Buoyancy calculations – making use of an exception to Archimedes' principle?

[Tarsier_79]

I don't completely agree Willy. If you exclude water from the bottom of an upturned cup and place it on the bottom, it will stay there. It is no exception to the bouyancy rule though. Without pressure pushing up from the bottom, the pressure pushing down is going to win.

Novus. A big issue is the displacement of water. If your "exception" mechanism sits at the bottom position sealed at both sides, lets pretend that it is positively buoyant looking at your fig1 and fig2. As it rises, we have about 14 units of water that drop 2 spaces and 4 units that are displaced all the way to the top of the water surface, about 5 or 6 spaces. So around 22 units of Potential energy working against you vs 14 units moving down 2 spaces...28 units of PE. That is if the buoyant container volume is equal to air. If it weighs less than 6 units of water, it will float, any more (ie if it is neutrally buoyant), it will not rise. I don't think this "exception" will overcome this, but you would need to test.

[Novus]

@ Tarsier, thanks for taking an interest in this topic and providing valuable feedback.

It is no exception to the bouyancy rule though

I agree that the bottom case scenario seems pretty obvious (with an increasing downward Fb depending on dept). Below links provide an interesting read on why apparently it not so obvious?

https://www.scirp.org/journal/paperinformation.aspx?paperid=75679
https://www.scielo.br/j/rbef/a/w7VfCBmYgN46Wm77ttMmQ7d/?lang=en

The reason why it is an exception to the AP is on how the principle is worded. For the bottom and site case the wording would need to be changed to; a body fully immersed in a fluid, however this would exclude the scenario in which a body is partially submerged where AP is applicable.
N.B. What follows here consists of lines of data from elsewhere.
(** X9: duty cycle 3277 *)
Lemma commutate_duty_difference_witness :
  (0 <= sector (BLDC_motor starting_at_0) <= 5)
  /\ (0 <= dutyCycle (BLDC_motor starting_at_0) <= 65535)
  /\ (exists s' d h l hi lo,
    exec (BLDC_commutate steady_env) starting_at_0 = Some s'
    /\ calls_since starting_at_0 s'
       = [ mk_pwm d MPWM_DORMANT (dutyCycle (BLDC_motor starting_at_0));
           mk_pwm h MPWM_HI_STATE hi;
           mk_pwm l MPWM_HI_STATE lo ]
    /\ lo <= 32767 <= hi
    /\ hi - lo = dutyCycle (BLDC_motor starting_at_0) - dutyCycle (BLDC_motor starting_at_0) mod 2).
Proof.
  split; [cbn; lia|].
  split; [cbn; lia|].
  apply (@commutate_duty_difference sample_header steady_env starting_at_0);
    [cbn; lia | cbn; lia].
Defined.

(** X10: sector 0 *)
Lemma commutate_dormant_pointer_witness :
  (header_wf sample_header)
  /\ (0 <= sector (BLDC_motor starting_at_0) <= 5)
  /\ (exists s' d,
    exec (BLDC_commutate steady_env) starting_at_0 = Some s'
    /\ nth_error (calls_since starting_at_0 s') 0
       = Some (mk_pwm d MPWM_DORMANT (dutyCycle (BLDC_motor starting_at_0)))
    /\ dormantPhasePtr (BLDC_motor s')
       = Some (dormant_of_sector (sector (BLDC_motor s')))
    /\ (dormant_of_sector (sector (BLDC_motor s')) = FieldPhaseA ->
        d = MPWM_PH_A)
    /\ (dormant_of_sector (sector (BLDC_motor s')) = FieldPhaseB ->
        d = MPWM_PH_B)
    /\ (dormant_of_sector (sector (BLDC_motor s')) = FieldPhaseC ->
        d = MPWM_PH_C)).
Proof.
  split; [exact sample_header_wf|].
  split; [cbn; lia|].
  apply (@commutate_dormant_pointer sample_header steady_env starting_at_0);
    [exact sample_header_wf | cbn; lia].
Defined.

(** X12: one event in the starting state *)
Lemma adcInterrupt_frame_witness :
  (header_wf sample_header)
  /\ (motor_inv starting_at_0)
  /\ (exists s',
    exec (BLDC_adcInterrupt steady_env) starting_at_0 = Some s'
    /\ same_settings starting_at_0 s'
    /\ fresh_phases steady_env starting_at_0 s'
    /\ (state (BLDC_motor s') = state (BLDC_motor starting_at_0)
        \/ (state (BLDC_motor starting_at_0) = BLDC_LOCKED
            /\ state (BLDC_motor s') = BLDC_STOPPED))).
Proof.
  split; [exact sample_header_wf|].
  split; [exact starting_at_0_inv|].
  apply (@adcInterrupt_frame sample_header steady_env starting_at_0);
    [exact sample_header_wf | exact starting_at_0_inv].
Defined.

(** X13: the stopped motor *)
Lemma adcInterrupt_stopped_running_witness :
  (header_wf sample_header)
  /\ (state (BLDC_motor hall_ready) = BLDC_STOPPED \/ state (BLDC_motor hall_ready) = BLDC_RUNNING)
  /\ (exists s',
    exec (BLDC_adcInterrupt steady_env) hall_ready = Some s'
    /\ BLDC_motor s'
       = set_phases (u16 (ADC_value steady_env (reads (world hall_ready)) ADC_PH_A))
           (u16 (ADC_value steady_env (S (reads (world hall_ready))) ADC_PH_B))
           (u16 (ADC_value steady_env (S (S (reads (world hall_ready)))) ADC_PH_C))
           (BLDC_motor hall_ready)
    /\ BLDC_command s' = BLDC_command hall_ready
    /\ reads (world s') = (4 + reads (world hall_ready))%nat
    /\ calls_since hall_ready s' = []).
Proof.
  split; [exact sample_header_wf|].
  split; [left; reflexivity|].
  apply (@adcInterrupt_stopped_running sample_header steady_env hall_ready);
    [exact sample_header_wf | left; reflexivity].
Defined.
Archimedes' principle (also spelled Archimedes's principle) states that the upward buoyant force that is exerted on a body immersed in a fluid, whether fully or partially, is equal to the weight of the fluid that the body displaces

In our case ^Fb will decrease with dept untill Fb is zero (as per picture 1 in the initial post) and becomes increasingly negative (vFb) at more dept.

As it rises, we have about 14 units of water that drop 2 spaces and 4 units that are displaced all the way to the top of the water surface, about 5 or 6 spaces. So around 22 units of Potential energy working against you vs 14 units moving down 2 spaces...28 units of PE.

I believe your calculations are correct, however not sure why this would be 'against you'. A downwards displacement of 28 units would be sufficient for a lift of 22 units?

That is if the buoyant container volume is equal to air.

If this is correct it obviously will not work. However I don't understand why only a slightly buoyant object A wouldn't be able to rise with a downwards water displacement of 28 units exceeding the upwards lift of 22 units?

[Tarsier_79]

Think about it. if it were neutrally buoyant and it moves upwards, there is no downwards displacement of mass, as the assembly weighs the same as the water, so we just displace water to the top, lifting PE. Those calcs (which might not be perfect) were based on the assembly weighing the same as air.

[panyuming]

 
Rough calculations.

[Tarsier_79]

Is it? The pontoons still displace the same amount of water.

How do you seal the pontoons against the shield without creating massive friction?